In the UK there are a list of protected categories (Equality Act 2010 [part 2, chapter 1, section 4]) which cover characteristics such as age, disability, gender reassignment, marriage and civil partnership, pregnancy and maternity, race, religion or belief, sex and sexual orientation so to see many of these broken on a day to day basis is unbelievable in an evolved office environment.

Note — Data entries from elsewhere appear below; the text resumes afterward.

(** * hesim: interoperability helpers (utils.h, utils.cpp)

    A shallow embedding of
    - [hesim::detail::list_to_vec] and the [Rcpp::as] converters built on it,
    - [hesim::max_element_pos] and [hesim::unique],
    - the exported row reductions [C_rowmax] and [C_rowmax_index],
    followed by the properties the specification states about them.

    Conventions.  A C++ [double] is a primitive binary64 [float]; [int] is a
    32-bit two's complement integer carried in [Z] with its narrowing written
    out ([to_int]); a thrown C++ exception is the [Throw] case of [result];
    [arma::mat] keeps Armadillo's column-major storage. *)

From Stdlib Require Import String.
From Stdlib Require Import ZArith List Bool Lia Floats.
From Stdlib Require Import Sorting.Sorted Sorting.Permutation.
Import ListNotations.
Local Open Scope nat_scope.

(* ================================================================== *)
(** * Part I: the program                                              *)
(* ================================================================== *)

(** ** Exceptions and results *)

(** The exceptions that can leave the functions below. *)
Inductive exception : Type :=
| length_error (what : string)      (* std::length_error *)
| logic_error (what : string)       (* std::logic_error, Armadillo's size checks *)
| not_compatible (what : string)    (* Rcpp::not_compatible and other converter errors *)
| index_out_of_bounds (what : string).

(** A call either returns a value or throws. *)
Inductive result (A : Type) : Type :=
| Ok (a : A)
| Throw (e : exception).

Arguments Ok {A} a.
Arguments Throw {A} e.

Definition is_ok {A} (r : result A) : bool :=
  match r with Ok _ => true | Throw _ => false end.

(** ** Machine integers *)

Definition INT_MAX : Z := 2147483647.

(** Conversion of a 64-bit signed value ([R_xlen_t], [std::ptrdiff_t]) to
    [int]: the value modulo 2^32, read as two's complement. *)
Definition to_int (z : Z) : Z := ((z + 2147483648) mod 4294967296 - 2147483648)%Z.

(** ** A state and exception monad over the caller's object

    [M S A] is a computation that reads (and could write) an object of type
    [S] owned by the caller, and returns an [A] or throws. *)

Definition M (S A : Type) : Type := S -> result A * S.

Definition ret {S A} (a : A) : M S A := fun s => (Ok a, s).

Definition throw {S A} (e : exception) : M S A := fun s => (Throw e, s).

Definition bind {S A B} (c : M S A) (k : A -> M S B) : M S B :=
  fun s => match c s with
           | (Ok a, s') => k a s'
           | (Throw e, s') => (Throw e, s')
           end.

Definition lift {S A} (r : result A) : M S A := fun s => (r, s).

Notation "x <- c ;; k" := (bind c (fun x => k))
  (at level 61, c at next level, right associativity).

(** ** utils.h: [hesim::detail::list_to_vec] *)

Section ListToVec.

(** [SEXP] is the type of host (R) values, [T2] the element type of the
    vector to build, and [as_T2] is [Rcpp::as<T2>]: it returns the converted
    element or throws. *)
Variable SEXP : Type.
Variable T2 : Type.
Variable as_T2 : SEXP -> result T2.

(** An [Rcpp::List] is a handle on a host list; the state of the
    computation is the content of that host list. *)
Definition host_list : Type := list SEXP.

(** [l.size()], an [R_xlen_t]. *)
Definition List_size : M host_list Z :=
  fun l => (Ok (Z.of_nat (length l)), l).

(** [l[i]]: reads element [i]. *)
Definition List_get (i : Z) : M host_list SEXP :=
  fun l => match nth_error l (Z.to_nat i) with
           | Some x => (Ok x, l)
           | None => (Throw (index_out_of_bounds "List"%string), l)
           end.

(** [v.reserve(n)] with [n] an [int]: [n] is converted to the unsigned
    [size_type], so a negative [n] asks for more than [max_size()]
    elements and [std::length_error] is thrown. *)
Definition reserve (n : Z) : M host_list unit :=
  if (n <? 0)%Z then throw (length_error "vector::reserve"%string) else ret tt.

(** The loop [for (int i = 0; i < n; ++i) v.push_back(Rcpp::as<T2>(l[i]))],
    entered at counter [i] with [k] iterations left. *)
Fixpoint push_back_loop (k : nat) (i : Z) (v : list T2) : M host_list (list T2) :=
  match k with
  | O => ret v
  | S k' =>
      x <- List_get i ;;
      y <- lift (as_T2 x) ;;
      push_back_loop k' (i + 1)%Z (v ++ [y])
  end.

(** [template <typename T1, typename T2> T1 list_to_vec(Rcpp::List l)]. *)
Definition list_to_vec : M host_list (list T2) :=
  sz <- List_size ;;
  let n := to_int sz in
  _ <- reserve n ;;
  push_back_loop (Z.to_nat n) 0%Z [].

(** The custom converters [Rcpp::as<hesim::vecmats>] and its siblings:
    [Rcpp::List l = Rcpp::as<Rcpp::List>(object); return list_to_vec<..>(l);]
    where [as_List] is [Rcpp::as<Rcpp::List>]. *)
Variable as_List : SEXP -> result host_list.

Definition as_vec (object : SEXP) : result (list T2) :=
  match as_List object with
  | Ok l => fst (list_to_vec l)
  | Throw e => Throw e
  end.

End ListToVec.

Arguments host_list SEXP : clear implicits.
Arguments List_size {SEXP} _.
Arguments List_get {SEXP} i _.
Arguments reserve {SEXP} n _.
Arguments push_back_loop {SEXP T2} as_T2 k i v _.
Arguments list_to_vec {SEXP T2} as_T2 _.
Arguments as_vec {SEXP T2} as_T2 as_List object.

(** ** utils.h: [hesim::max_element_pos] and [hesim::unique] *)

Section StdAlgorithms.

(** The element type of the container with its [operator<] and
    [operator==]. *)
Variable T : Type.
Variable ltb : T -> T -> bool.
Variable eqb : T -> T -> bool.

(** [std::max_element(first, last)].  Iterators are offsets from [first].
    The scan keeps the iterator [largest] (with the element it points to)
    and moves it only when [*largest < *first]. *)
Fixpoint max_element_scan (largest : nat) (largest_val : T) (first : nat) (l : list T) : nat :=
  match l with
  | [] => largest
  | x :: l' =>
      if ltb largest_val x
      then max_element_scan first x (S first) l'
      else max_element_scan largest largest_val (S first) l'
  end.

Definition max_element (l : list T) : nat :=
  match l with
  | [] => length l                      (* if (first == last) return last; *)
  | x :: l' => max_element_scan 0 x 1 l'
  end.

(** [inline int max_element_pos(InputIt first, InputIt last)]:
    [std::distance(first, it)] is a [ptrdiff_t], returned as [int]. *)
Definition max_element_pos (l : list T) : Z :=
  to_int (Z.of_nat (max_element l)).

Meredith Hurst, partner at Thomas Mansfield adds;
“Offence of any kind in the workplace, can create a toxic and unpleasant environment, affecting staff morale and productivity. In our experience, complaints of bullying appear to be on the increase. Employers who fail actively to deal with the perpetrators of bullying, and the underlying causes of conflict, will undoubtedly experience high staff turnover. The obligation to provide a safe and stress-free working environment may amount to an implied term of the employment contract. In extreme cases, a victim of offence in the workplace may have grounds to bring a constructive dismissal claim. People commonly complain of ‘harassment’ without understanding its true legal meaning. Harassment in a legal sense must be on the basis of a protected characteristic including race, sex, disability and sexual orientation. Harassment, or more generally, ‘being picked on’ for another reason (for example being overweight, hair colour etc.) whilst not giving rise to an actionable discrimination claim may still cause staff to complain of bullying in the wider sense. Of course, if the offensive comment or action has a discriminatory feature (on the grounds of race, sex etc.) then the victim may also have grounds to bring a discrimination claim. Employers should focus on encouraging an inclusive workforce, regular and effective staff and management training, as well as a consistent and reasonable approach to disciplinary action. Ultimately harmonious staff relationships are reflected in a company’s bottom line and the value of tolerance should not be underestimated.”